Clearly, this impacts DX participation. It also impacts DXpeditions because
in many cases it's not worth the expense and effort to mount one if you can
only operate a limited amount of time.
So, I asked the question, "Can we make this contest more fun and more
attractive?" I figured if we could do that, participation would increase.
>From my perspective, that was the sole agenda for the ARRL DX tasking. I had
no preconceived notions about what the CAC might find during its
investigation, nor did anyone on the PSC. The tasking was structured
broadly, with a handful of suggestions to look at the obvious areas we
always consider, such as categories, scoring, exchange, awards, reporting,
and incentives to increase participation. There was also a request to look
at adding a 24-hour category. However, the tasking was explicitly not
limited to those areas.
It was my opinion from the beginning, supported strongly by the CAC, that we
had to retain the essential nature of ARRL DX as a world-works-W/VE contest.

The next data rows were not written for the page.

(* ===== verification/Ledger.v ===== *)
(** What host calls do to accounts: an abstract transition system over the
    accounts, balances, storage and deferred transfers of an accumulating
    service, and the proof that every host call is one of its steps. *)

From S2P Require Import Prelude Sums Codec Opcodes Program Operands Ram Instruction Alu Machine Step Chain Safrole Services HostCalls HostLogic.

#[local] Open Scope Z_scope.

Definition accounts (x : XContext) : gmap Z ServiceAccount := ServiceAccounts (U x).

Definition put_account (k : Z) (a : ServiceAccount) (x : XContext) : XContext :=
  set_U (set_ServiceAccounts (<[k := a]> (accounts x)) (U x)) x.

Definition put_own (a : ServiceAccount) (x : XContext) : XContext := put_account (x_ServiceIndex x) a x.

(** * The transitions *)

Inductive label :=
  | LQuiet
  | LUpgrade
  | LWrite (k v : list Z) (deleted : bool)
  | LSolicit (h z : Z)
  | LExtend (h z : Z)
  | LForget (h z : Z)
  | LStamp (h z : Z)
  | LTransfer (t : DeferredTransfer)
  | LNew (i : Z) (a : ServiceAccount)
  | LEject (d : Z) (victim : ServiceAccount).

(** The conditional adjustments at the end of a WRITE. *)
Definition adjust (di ds : Z) (a : ServiceAccount) : ServiceAccount :=
  let a := if negb (di =? 0) then AdjustNumStorageItems di a else a in
  if negb (ds =? 0) then AdjustStorageSize ds a else a.

Section Ledger.
Context `{HostEnv}.

(** A cache was filled. *)
Record cache_only (a a' : ServiceAccount) : Prop := {
  co_same : a' = set_Lookup (Lookup a') (set_Preimage (Preimage a') a);
  co_view : lookup_view a' = lookup_view a
}.

#[export] Instance cache_only_preorder : PreOrder cache_only.
Proof using Type.
  split.
  - intros a. split; [by destruct a|done].
  - intros a b c [E1 V1] [E2 V2]. split; [|by rewrite V2]. rewrite E2, E1. by destruct a, b, c.
Qed.

(** Nothing happened but that accounts were loaded and caches filled (and
    parts of the context were written that hold no account). *)
Record quiet (x x' : XContext) : Prop := {
  q_index : x_ServiceIndex x' = x_ServiceIndex x;
  q_transfers : Transfers x' = Transfers x;
  q_old : ∀ k a, accounts x !! k = Some a → ∃ a', accounts x' !! k = Some a' ∧ cache_only a a';
  q_new : ∀ k a', accounts x !! k = None → accounts x' !! k = Some a' →
            ∃ a, (GetService k).1 = Some a ∧ cache_only a a'
}.

#[export] Instance quiet_preorder : PreOrder quiet.
Proof using Type.
  split.
  - intros x. split; [done..| |].
    + intros k a E. exists a. split; [done|]. reflexivity.
    + intros k a E1 E2. congruence.
  - intros x y z [I1 T1 O1 N1] [I2 T2 O2 N2]. split; [congruence..| |].
    + intros k a E. destruct (O1 k a E) as (a1 & E1 & C1). destruct (O2 k a1 E1) as (a2 & E2 & C2).
      exists a2. split; [done|]. by transitivity a1.
    + intros k a2 E E2. destruct (accounts y !! k) as [a1|] eqn:E1; [|by apply N2].
      destruct (N1 k a1 E E1) as (a & Ea & C1). destruct (O2 k a1 E1) as (a2' & E2' & C2).
      assert (a2' = a2) as -> by congruence. exists a. split; [done|]. by transitivity a1.
Qed.

(** Changes of the service's own account. [t] is the time slot. *)
Inductive own_change (t : Z) (a : ServiceAccount) : label → ServiceAccount → Prop :=
  | oc_upgrade c g m :
      own_change t a LUpgrade (set_GasLimitM m (set_GasLimitG g (set_CodeHash c (set_Dirty true a))))
  | oc_write k v deleted src di ds r :
      write_deltas (ReadStorage k a).1 (len k) (len v) = (di, ds, r) →
      (if (0 <? di) || (0 <? ds) then ComputeThresholdDelta di ds a else ComputeThreshold a) <= Balance a →
      (deleted = true → v = []) →
      own_change t a (LWrite k v deleted) (adjust di ds (WriteStorage k v deleted src a))
  | oc_solicit h z src b :
      (ReadLookup h z a).1.1 = None → b = (ReadLookup h z a).2 →
      ComputeThresholdDelta 2 (i64 (u64 (AccountLookupConst + z))) b <= Balance b →
      own_change t a (LSolicit h z)
        (AdjustStorageSize (i64 (u64 (AccountLookupConst + z)))
          (AdjustNumStorageItems 2 (WriteLookup h z (Some []) src b)))
  | oc_extend h z src x y :
      (ReadLookup h z a).1.1 = Some [x; y] →
      ComputeThresholdDelta 2 (i64 (u64 (AccountLookupConst + z))) (ReadLookup h z a).2 <= Balance (ReadLookup h z a).2 →
      own_change t a (LExtend h z) (WriteLookup h z (Some [x; y; t]) src (ReadLookup h z a).2)
  | oc_forget h z src src' ts :
      (ReadLookup h (u32 z) a).1.1 = Some ts →
      (ts = [] ∨ ∃ x y, ts = [x; y] ∧ u32 (y + PreimageExpiryPeriod) < t) →
      own_change t a (LForget h z)
        (AdjustStorageSize (i64 (- i64 (u64 (AccountLookupConst + z))))
          (AdjustNumStorageItems (-2)
            (WritePreimage h [] src'
              (WriteLookup h (u32 z) None src (ReadPreimage h (ReadLookup h (u32 z) a).2).2))))
  | oc_stamp h z src ts ts' :
      (ReadLookup h z a).1.1 = Some ts →
      ((∃ x, ts = [x] ∧ ts' = [x; t]) ∨
       (∃ x y w, ts = [x; y; w] ∧ ts' = [w; t] ∧ u32 (y + PreimageExpiryPeriod) < t)) →
      own_change t a (LStamp h z)
        (WriteLookup h z (Some ts') src (ReadPreimage h (ReadLookup h z a).2).2).

(** One step of the ledger. *)
Inductive ledger_step (t : Z) (x : XContext) : label → XContext → Prop :=
  | ls_quiet x' : quiet x x' → ledger_step t x LQuiet x'
  | ls_own l a a' x' : GetX_s x = Some a → own_change t a l a' → x' = put_own a' x → ledger_step t x l x'
  | ls_transfer tr x1 x' a b :
      quiet x x1 → GetX_s x1 = Some a → accounts x1 !! ReceiverIndex tr = Some b →
      SenderIndex tr = x_ServiceIndex x → GasLimitM b <= GasLimit tr → 0 <= Amount tr →
      Amount tr <= Balance a → ComputeThreshold a <= u64 (Balance a - Amount tr) →
      x' = set_Transfers (Transfers x ++ [tr])
             (set_U (set_ServiceAccounts
                (alter ALLOW_MUTABLE (ReceiverIndex tr)
                  (alter (DecBalance (Amount tr)) (x_ServiceIndex x) (accounts x1))) (U x1)) x1) →
      ledger_step t x (LTransfer tr) x'
  | ls_new i c ch g m codeLen gratis new x1 x' a :
      quiet x x1 → accounts x1 = accounts x → GetX_s x = Some a → accounts x !! i = None → 0 <= codeLen <= maxUint32 → is_u64 gratis →
      (ServiceIndex a ≠ ManagerServiceID (PrivilegedState (U x)) → gratis = 0) →
      new = set_Balance
        (ComputeThreshold (ALLOW_MUTABLE (NewEmptyServiceAccount i c g m (u64 (AccountLookupConst + codeLen)) gratis t (ServiceIndex a))))
        (ALLOW_MUTABLE (NewEmptyServiceAccount i c g m (u64 (AccountLookupConst + codeLen)) gratis t (ServiceIndex a))) →
      ch = BytesToHash c →
      Balance new <= Balance a → ComputeThreshold a <= u64 (Balance a - Balance new) →
      x' = put_account i (WriteLookup ch (u32 codeLen) (Some []) memory new)
             (put_own (DecBalance (Balance new) a) x1) →
      ledger_step t x (LNew i (WriteLookup ch (u32 codeLen) (Some []) memory new)) x'
  | ls_eject d h l y x1 x' a b :
      quiet x x1 → GetX_s x1 = Some a → accounts x1 !! u32 d = Some b → DeletedAccount b = false →
      d ≠ x_ServiceIndex x → CodeHash b = BytesToHash (E_l (x_ServiceIndex x) 32) →
      NumStorageItems b = 2 → l = u32 (u64 (Z.max AccountLookupConst (StorageSize b) - AccountLookupConst)) →
      (∃ z, (ReadLookup h l b).1.1 = Some [z; y]) → u32 (y + PreimageExpiryPeriod) < t →
      x' = set_U (set_ServiceAccounts
             (alter (λ b, WritePreimage h [] trie (WriteLookup h l None trie (set_Mutable true (set_DeletedAccount true b))))
                (u32 d) (alter (IncBalance (Balance b)) (x_ServiceIndex x) (accounts x1))) (U x1)) x1 →
      ledger_step t x (LEject d b) x'.

(** * Quiet calls *)

Record steady (s s' : Host) : Prop := {
  sd_quiet : quiet (X (acc s)) (X (acc s'));
  sd_Mode : Mode (acc s') = Mode (acc s);
  sd_index : Service_index (acc s') = Service_index (acc s);
  sd_slot : vm_Timeslot (acc s') = vm_Timeslot (acc s)
}.

#[export] Instance steady_preorder : PreOrder steady.
Proof using Type.
  split.
  - intros s. split; [reflexivity|done..].
  - intros s1 s2 s3 [A1 C1 D1 E1] [A2 C2 D2 E2]. split; [by etransitivity|congruence..].
Qed.

Lemma still_steady s s' : still s s' → steady s s'.
Proof using Type. intros [A B C D F]. split; [by rewrite A|done..]. Qed.

Lemma steady_still {A} (m : host A) : keeps still m → keeps steady m.
Proof using Type. intros HM. by eapply keeps_still, still_steady. Qed.

(** Writes to the context that touch neither accounts nor transfers. *)
Lemma steady_on_X f : (∀ x, accounts (f x) = accounts x ∧ x_ServiceIndex (f x) = x_ServiceIndex x ∧ Transfers (f x) = Transfers x) →
  keeps steady (on_X f).
Proof using Type.
  intros HF s. unfold wp, on_X, modify. split; [|done..]. cbn. destruct (HF (X (acc s))) as (Ea & Ei & Et).
  split; [done..| |]; rewrite Ea.
  - intros k a E. exists a. split; [done|]. reflexivity.
  - intros k a E1 E2. congruence.
Qed.

Lemma steady_on_U f : (∀ u, ServiceAccounts (f u) = ServiceAccounts u) → keeps steady (on_U f).
Proof using Type. intros HF. unfold on_U. apply steady_on_X. intros x. split_and!; [apply HF|done..]. Qed.

Lemma steady_getXUDS i : keeps steady (getXUDS i).
Proof using Type.
  intros s. unfold getXUDS. apply wp_bind. unfold wp at 1, get. destruct (_ || _); [apply wp_ret; reflexivity|].
  destruct (ServiceAccounts (U (X (acc s))) !! u32 i) as [a|] eqn:E; [apply wp_ret; reflexivity|].
  destruct (GetService (u32 i)).1 as [a|] eqn:Eg; [|apply wp_ret; reflexivity].
  apply wp_bind. unfold wp at 1, on_U, on_X, modify. apply wp_ret. split; [|done..]. cbn. split; [done..| |]; unfold accounts; cbn.
  - intros k b Ek. exists b. rewrite lookup_insert_ne by congruence. split; [done|]. reflexivity.
  - intros k b Ek. destruct (decide (u32 i = k)) as [<-|Hne]; [|rewrite lookup_insert_ne by done; congruence].
    rewrite lookup_insert_eq. intros [= <-]. exists a. split; [done|]. reflexivity.
Qed.

Lemma steady_cachingRead {A} k (r : ServiceAccount → A * ServiceAccount) : (∀ a, cache_only a (r a).2) →
  keeps steady (cachingRead k r).
Proof using Type.
  intros HR s. unfold cachingRead. apply wp_bind. unfold wp at 1, get. apply wp_bind. unfold wp at 1, lift.
  destruct (ServiceAccounts (U (X (acc s))) !! k) as [a|] eqn:E; [|done]. cbn [mbind option_bind].
  apply wp_bind. unfold wp at 1, on_account, on_U, on_X, modify. apply wp_ret. split; [|done..]. cbn.
  split; [done..| |]; unfold accounts; cbn.
  - intros j b Ej. destruct (decide (j = k)) as [->|Hne].
    + rewrite lookup_alter_eq, E. simpl. eexists. split; [done|]. assert (b = a) as -> by congruence. apply HR.
    + rewrite lookup_alter_ne by done. exists b. split; [done|]. reflexivity.
  - intros j b Ej. destruct (decide (j = k)) as [->|Hne]; [congruence|]. rewrite lookup_alter_ne by done. congruence.
Qed.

There was never any thought about making ARRL DX a clone or look-alike of CQ
WW or CQ WPX. Obviously, that makes it more challenging to improve DX
participation. On a suggestion from a top contester in my Division, I
introduced a proposal for a significant rule change that would allow
DX-to-DX contacts on a very limited basis (e.g., low point value, not on the
same continent, etc.) As it turns out, there was very little support for the
idea among CAC members. It probably didn't help that a poorly publicized
implementation of DX-works-DX was tried in the '70s and failed miserably.

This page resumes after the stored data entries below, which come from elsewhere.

Lemma transfer_conserves x tr a b : ledger_ok x → GetX_s x = Some a → accounts x !! ReceiverIndex tr = Some b →
  0 <= Amount tr <= Balance a →
  let x' := set_Transfers (Transfers x ++ [tr])
    (set_U (set_ServiceAccounts (alter ALLOW_MUTABLE (ReceiverIndex tr)
       (alter (DecBalance (Amount tr)) (x_ServiceIndex x) (accounts x))) (U x)) x) in
  ledger_ok x' ∧ total x' = total x.
Proof using Type.
  intros L Ea Eb Ha. cbv zeta. destruct (pay_own x a (Amount tr) L Ea Ha) as [L1 T1].
  destruct (transfer_shape x (Amount tr) (ReceiverIndex tr) a b Ea Eb) as (b1 & Eb1 & ->).
  set (x1 := put_own (DecBalance (Amount tr) a) x) in *.
  pose proof (overlay_account _ _ _ Eb1) as Ebo. destruct (lk_counters _ L1 _ _ Ebo) as [HCb HIb].
  assert (total (put_account (ReceiverIndex tr) (ALLOW_MUTABLE b1) x1) = total x1) as T2.
  { rewrite (total_put _ _ _ _ Ebo). assert (value (ALLOW_MUTABLE b1) = value b1) as -> by done. lia. }
  assert (ledger_ok (put_account (ReceiverIndex tr) (ALLOW_MUTABLE b1) x1)) as L2.
  { eapply put_ok; [done|exact Ebo|by destruct HCb; split|done| |rewrite T2; apply L1]. intros HE. split; [done|].
    destruct (lk_own _ L1) as (c & Ec & _ & Dc). unfold GetX_s in Ec. fold (accounts x1) in Ec. rewrite <- HE in Ec. cbn. congruence. }
  set (x2 := put_account (ReceiverIndex tr) (ALLOW_MUTABLE b1) x1) in *.
  assert (Transfers x2 = Transfers x) as ET by done.
  assert (total (set_Transfers (Transfers x ++ [tr]) x2) = total x) as T3.
  { rewrite set_Transfers_total, ET, sumZ_app. cbn. lia. }
  split; [|done]. destruct L2 as [LO LC LA LT]. split; [done|done| |rewrite T3; apply L].
  intros t0 [Ht|Ht]%elem_of_app; [apply (lk_amounts _ L), Ht|]. apply list_elem_of_singleton in Ht as ->. lia.
Qed.

(** ** New and ejected services *)

Lemma put_new x k a : ledger_ok x → overlay x !! k = None → counters_ok a → ServiceIndex a = k → total x + value a < 2 ^ 64 →
  ledger_ok (put_account k a x) ∧ total (put_account k a x) = total x + value a.
Proof using Type.
  intros L E HC HI HT. assert (total (put_account k a x) = total x + value a) as T.
  { unfold total. rewrite overlay_put, sum_entries_insert by done. change (Transfers (put_account k a x)) with (Transfers x).
    cbn [snd]. lia. }
  split; [|done]. split; [| |apply L|by rewrite T].
  - destruct (lk_own _ L) as (b & Eb & Hm & Hd). exists b. split; [|done]. unfold GetX_s, put_account, accounts in *. cbn.
    rewrite lookup_insert_ne; [done|]. intros ->. apply GetX_overlay in Eb. congruence.
  - intros j b. rewrite overlay_put. destruct (decide (k = j)) as [<-|Hne].
    + rewrite lookup_insert_eq. by intros [= <-].
    + rewrite lookup_insert_ne by done. apply L.
Qed.

Lemma threshold_range a : is_u64 (ComputeThreshold a).
Proof using Type. unfold ComputeThreshold. cbv zeta. case_match; [done|apply u64_range]. Qed.

Lemma new_conserves t x i c g m codeLen gratis x1 a new : ledger_ok x → quiet x x1 → accounts x1 = accounts x →
  GetX_s x = Some a → accounts x !! i = None → env_accounts !! i = None → is_u64 gratis →
  new = fresh_account i c g m codeLen gratis t (ServiceIndex a) → Balance new <= Balance a →
  let x' := put_account i (WriteLookup (BytesToHash c) (u32 codeLen) (Some []) memory new) (put_own (DecBalance (Balance new) a) x1) in
  ledger_ok x' ∧ total x' = total x.
Proof using Type.
  intros L Q EA Ea Ei Ee HG EN HB. cbv zeta. pose proof (quiet_ok _ _ Q L) as L1. pose proof (quiet_total _ _ Q) as T1.
  assert (GetX_s x1 = Some a) as Ea1 by (unfold GetX_s in *; fold (accounts x1); rewrite EA, (q_index _ _ Q); done).
  assert (is_u64 (Balance new)) as HN by (rewrite EN; apply threshold_range). unfold is_u64 in HN.
  destruct (pay_own x1 a (Balance new) L1 Ea1 ltac:(lia)) as [L2 T2]. set (x2 := put_own (DecBalance (Balance new) a) x1) in *.
  set (n := WriteLookup (BytesToHash c) (u32 codeLen) (Some []) memory new).
  assert (same_core new n ∧ same_counters new n) as [SC SN] by (split; apply WriteLookup_keeps).
  assert (value n = Balance new) as V by (rewrite (value_core _ _ SC), EN; done).
  destruct (put_new x2 i n L2) as [L3 T3].
  - unfold x2, put_own. rewrite overlay_put. rewrite lookup_insert_ne.
    + unfold overlay. rewrite EA, lookup_union, Ei, Ee. done.
    + intros <-. unfold GetX_s in Ea1. fold (accounts x1) in Ea1. rewrite EA in Ea1. congruence.
  - eapply counters_core; [exact SC|exact SN|]. rewrite EN. split; cbn; [apply threshold_range|apply u64_range|done|done].
  - rewrite (sc_index _ _ SC), EN. done.
  - pose proof (lk_total _ L). lia.
  - split; [done|]. lia.
Qed.

(** The account of an ejected service. *)
Definition closed (h l : Z) (b : ServiceAccount) : ServiceAccount :=
  WritePreimage h [] trie (WriteLookup h l None trie (set_Mutable true (set_DeletedAccount true b))).

(** The balance of another service can be added to the own one. *)
Lemma credit_spec x a b d : ledger_ok x → GetX_s x = Some a → accounts x !! d = Some b → DeletedAccount b = false →
  d ≠ x_ServiceIndex x →
  IncBalance (Balance b) a = set_Balance (Balance a + Balance b) (set_Dirty true a) ∧
  0 <= Balance b ∧ 0 <= Balance a + Balance b < 2 ^ 64.
Proof using Type.
  intros L Ea Eb Db Hd. destruct (lk_own _ L) as (a0 & Ea0 & Hm & Da). assert (a0 = a) as -> by congruence.
  pose proof (GetX_overlay _ _ Ea) as Eo. pose proof (overlay_account _ _ _ Eb) as Ebo.
  destruct (lk_counters _ L _ _ Eo) as [[Ba _ _ _] _]. destruct (lk_counters _ L _ _ Ebo) as [[Bb _ _ _] _].
  pose proof (sum_entries_two (λ p, value p.2) (overlay x) _ a d b (λ k c E, proj1 (value_range x k c L E)) Eo Ebo ltac:(done)) as HS.
  cbn [snd] in HS. pose proof (lk_total _ L) as HT. pose proof (amounts_nonneg _ L). unfold total in HT.
  unfold value in HS at 1 2. rewrite Da, Db in HS. unfold is_u64 in Ba, Bb.
  split; [|lia]. unfold IncBalance. rewrite Hm. cbn [negb]. by rewrite u64_small by (unfold is_u64; lia).
Qed.

Lemma eject_shape x a b d h l : GetX_s x = Some a → accounts x !! d = Some b → d ≠ x_ServiceIndex x →
  set_U (set_ServiceAccounts (alter (closed h l) d (alter (IncBalance (Balance b)) (x_ServiceIndex x) (accounts x))) (U x)) x =
  put_account d (closed h l b) (put_own (IncBalance (Balance b) a) x).
Proof using Type.
  intros Ea Eb Hd. unfold GetX_s in Ea. fold (accounts x) in Ea. rewrite (alter_present _ _ _ _ Ea).
  by rewrite (alter_present (closed h l) d _ b) by (by rewrite lookup_insert_ne).
Qed.

Lemma closed_deleted h l b : DeletedAccount (closed h l b) = true.
Proof using Type.
  unfold closed. destruct (WriteLookup_keeps h l None trie (set_Mutable true (set_DeletedAccount true b))) as (SC & _).
  cbn [DeletedAccount WritePreimage set_Preimage set_Dirty]. by rewrite (sc_deleted _ _ SC).
Qed.

Lemma eject_conserves x a b d h l : ledger_ok x → GetX_s x = Some a → accounts x !! d = Some b → DeletedAccount b = false →
  d ≠ x_ServiceIndex x →
  let x' := set_U (set_ServiceAccounts (alter (closed h l) d (alter (IncBalance (Balance b)) (x_ServiceIndex x) (accounts x))) (U x)) x in
  ledger_ok x' ∧ total x' = total x.
Proof using Type.
  intros L Ea Eb Db Hd. cbv zeta. destruct (lk_own _ L) as (a0 & Ea0 & Hm & Da). assert (a0 = a) as -> by congruence.
  pose proof (GetX_overlay _ _ Ea) as Eo. pose proof (overlay_account _ _ _ Eb) as Ebo.
  destruct (lk_counters _ L _ _ Eo) as [[Ba ? ? ?] HI]. destruct (lk_counters _ L _ _ Ebo) as [[Bb ? ? ?] HIb].
  destruct (credit_spec x a b d L Ea Eb Db Hd) as (E1 & HB0 & HB). set (a1 := set_Balance _ _) in E1.
  assert (overlay (put_own a1 x) !! d = Some b) as Eb1 by (unfold put_own; rewrite overlay_put, lookup_insert_ne; done).
  assert (value (closed h l b) = 0) as Vc by (unfold value; by rewrite closed_deleted).
  rewrite (eject_shape x a b d h l Ea Eb Hd), E1.
  assert (total (put_account d (closed h l b) (put_own a1 x)) = total x) as T.
  { rewrite (total_put _ _ _ _ Eb1), Vc. unfold put_own. rewrite (total_put _ _ _ _ Eo).
    assert (value a1 = Balance a + Balance b) as -> by (unfold value, a1; cbn; by rewrite Da).
    unfold value. rewrite Da, Db. lia. }
  split; [|done]. split; [| |apply L|rewrite T; apply L].
  - exists a1. unfold GetX_s, put_own, put_account, accounts. cbn.
    rewrite lookup_insert_ne, lookup_insert_eq by done. done.
  - intros k c. rewrite overlay_put. destruct (decide (d = k)) as [<-|Hne].
    + rewrite lookup_insert_eq. intros [= <-]. unfold closed.
      destruct (WriteLookup_keeps h l None trie (set_Mutable true (set_DeletedAccount true b))) as (SC & SN & _).
      split; [|cbn; rewrite (sc_index _ _ SC); done]. eapply (counters_core (WriteLookup _ _ _ _ _)); [apply WritePreimage_keeps..|].
      apply (counters_core _ _ SC SN). by split.
    + rewrite lookup_insert_ne by done. unfold put_own. rewrite overlay_put.
      destruct (decide (x_ServiceIndex x = k)) as [<-|Hne2]; [|rewrite lookup_insert_ne by done; apply L].
      rewrite lookup_insert_eq. intros [= <-]. split; [|done]. by split.
Qed.

(** * Runs *)

(** What a call has to respect: NEW takes an index nobody uses, a service does
    not eject itself, one hash is used with one length, lengths fit their
    types, and the counters are not at the end of their range. *)
Definition lawful (x : XContext) (a : ServiceAccount) (l : label) : Prop :=
  moderate a ∧
  match l with
  | LWrite k v deleted => (deleted = true ∨ v ≠ []) ∧ len k < 2 ^ 32 ∧ len v < 2 ^ 32 ∧
      ∀ old, (ReadStorage k a).1 = Some old → len old < 2 ^ 32
  | LSolicit h z | LExtend h z | LStamp h z | LForget h z => one_length a h z ∧ is_u32 z
  | LNew i _ => env_accounts !! i = None ∧ env_storage !! i = None ∧ env_lookup !! i = None
  | LEject d _ => u32 d ≠ x_ServiceIndex x
  | LQuiet | LUpgrade | LTransfer _ => True
  end.

Lemma step_conserves t x l x' a : ledger_ok x → GetX_s x = Some a → lawful x a l → ledger_step t x l x' →
  ledger_ok x' ∧ total x' = total x.
Proof using Type.
  intros L Ea [_ LW] HS. destruct HS as [x' Q|l b b' x' Eb OC ->|tr x1 x' b c Q Eb Ec ES HG HA HB HT ->|
    i c ch g m codeLen gratis new x1 x' b Q EA Eb Ei HL HGr HG EN -> HB HT ->|d h l y x1 x' b c Q Eb Ec Dc Hd HCc HN El HR HY ->].
  - split; [by eapply quiet_ok|by apply quiet_total].
  - by eapply own_step_conserves.
  - pose proof (quiet_ok _ _ Q L) as L1. destruct (transfer_conserves x1 tr b c L1 Eb Ec ltac:(lia)) as [L2 T2].
    rewrite <- (q_index _ _ Q), <- (q_transfers _ _ Q). split; [done|]. rewrite T2. by apply quiet_total.
  - destruct LW as (LE & _). eapply new_conserves; eauto.
  - pose proof (quiet_ok _ _ Q L) as L1. rewrite <- (q_index _ _ Q) in LW |- *.
    destruct (eject_conserves x1 b c (u32 d) h l L1 Eb Ec Dc LW) as [L2 T2]. split; [done|].
    etransitivity; [exact T2|]. by apply quiet_total.
Qed.

(** ** Solvency *)

Definition solvent (a : ServiceAccount) : Prop := ComputeThreshold a <= Balance a.

Lemma write_deltas_val old kl vl : 0 <= kl < 2 ^ 32 → 0 <= vl < 2 ^ 32 → (∀ o, old = Some o → len o < 2 ^ 32) →
  write_deltas old kl vl =
    match old with
    | None => if 0 <? vl then (1, AccountStorageConst + vl + kl, NONE) else (0, 0, NONE)
    | Some o => if vl =? 0 then (-1, - (AccountStorageConst + len o + kl), len o) else (0, vl - len o, len o)
    end.
Proof using Type.
  intros Hk Hv Ho. unfold write_deltas, AccountStorageConst. destruct old as [o|].
  - specialize (Ho o eq_refl). pose proof (len_nonneg o). destruct (Z.eqb_spec vl 0).
    + rewrite (u64_small (34 + len o + kl)) by (unfold is_u64; lia). rewrite !i64_small by (rewrite ?i64_small by lia; lia). done.
    + rewrite (i64_small vl), (i64_small (len o)), i64_small by lia. done.
  - destruct (Z.ltb_spec 0 vl); [|done]. rewrite (u64_small (34 + vl + kl)), i64_small by (unfold is_u64; lia). done.
Qed.

Lemma adjust_val di ds a : counters_ok a → moderate a → -2 <= di <= 2 → - 2 ^ 62 < ds < 2 ^ 62 →
  NumStorageItems (adjust di ds a) = Z.max 0 (NumStorageItems a + di) ∧
  StorageSize (adjust di ds a) = Z.max 0 (StorageSize a + ds).
Proof using Type.
  intros [HB HS HG HI] [Mi Ms] Hdi Hds. unfold adjust. cbv zeta.
  set (b := if negb (di =? 0) then AdjustNumStorageItems di a else a).
  assert (NumStorageItems b = Z.max 0 (NumStorageItems a + di) ∧ StorageSize b = StorageSize a) as [N1 S1].
  { unfold b. destruct (Z.eqb_spec di 0) as [->|]; cbn [negb]; [unfold is_u32 in HI; split; [lia|done]|].
    rewrite AdjustNumStorageItems_val by done. split; [done|]. apply AdjustNumStorageItems_keeps. }
  destruct (Z.eqb_spec ds 0) as [->|]; cbn [negb]; [unfold is_u64 in HS; split; [done|lia]|].
  rewrite AdjustStorageSize_val by (rewrite ?S1; done). rewrite S1. split; [|done].
  rewrite <- N1. apply AdjustStorageSize_keeps.
Qed.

Fortunately, we still have a couple of lower-impact ideas on the agenda that
may prove attractive to DX stations.
The proposals that have caused so much controversy in the contest community,
distance-based scoring and reducing the operating time limit for single-ops,
were brought up by CAC members, as allowed by the tasking. As I've stated
previously, we're still in discussion mode, not decision mode. Changes to
the contest are not imminent and I have no idea what final recommendations
will be made by the CAC when we complete the tasking, nor do I have any idea
which of our recommendations, if any, will be accepted by the Awards
Committee or PSC. I will say, however, that what strikes me about these
proposals is that they show the contest may not be quite as much fun for
many of the more serious participants as is generally assumed. The issues
are not limited to ARRL DX, of course. The advantages of location and
ability to do an ironman effort exist in other contests as well. And the
issues aren't new, either. They've been discussed by the contest community
at length. It remains to be seen what the CAC will conclude as to their
relevance to ARRL DX.
Although I've not taken a final position on distance-based scoring, and as I
said in a previous post we're waiting for the results of tests against
actual contest logs (a project that's now underway), I've been a little
disappointed by the arguments I've seen on both sides of the issue. While
rankings are obviously important, they're not the only consideration. Paul,
K1XM, has posted results of his attempt to guess what impact distance-based
scoring would have on rankings. He begins with the assumption that strategy
doesn't change. But while winning is still going to require running Europe
as much as possible, distance-based scoring would likely introduce a new
strategic element into a contest that doesn't require much strategy now.
Even more interesting is the question of how distance-based scoring might
affect the overall contest experience. I suspect that when UA9 and UA0
stations start streaming over the pole, as they sometimes do, I would
experience a similar thrill to the one I get when working a rare mult or a
double mult in CQ WW, or when racking up 6-pointers on 40m late in CQ WPX.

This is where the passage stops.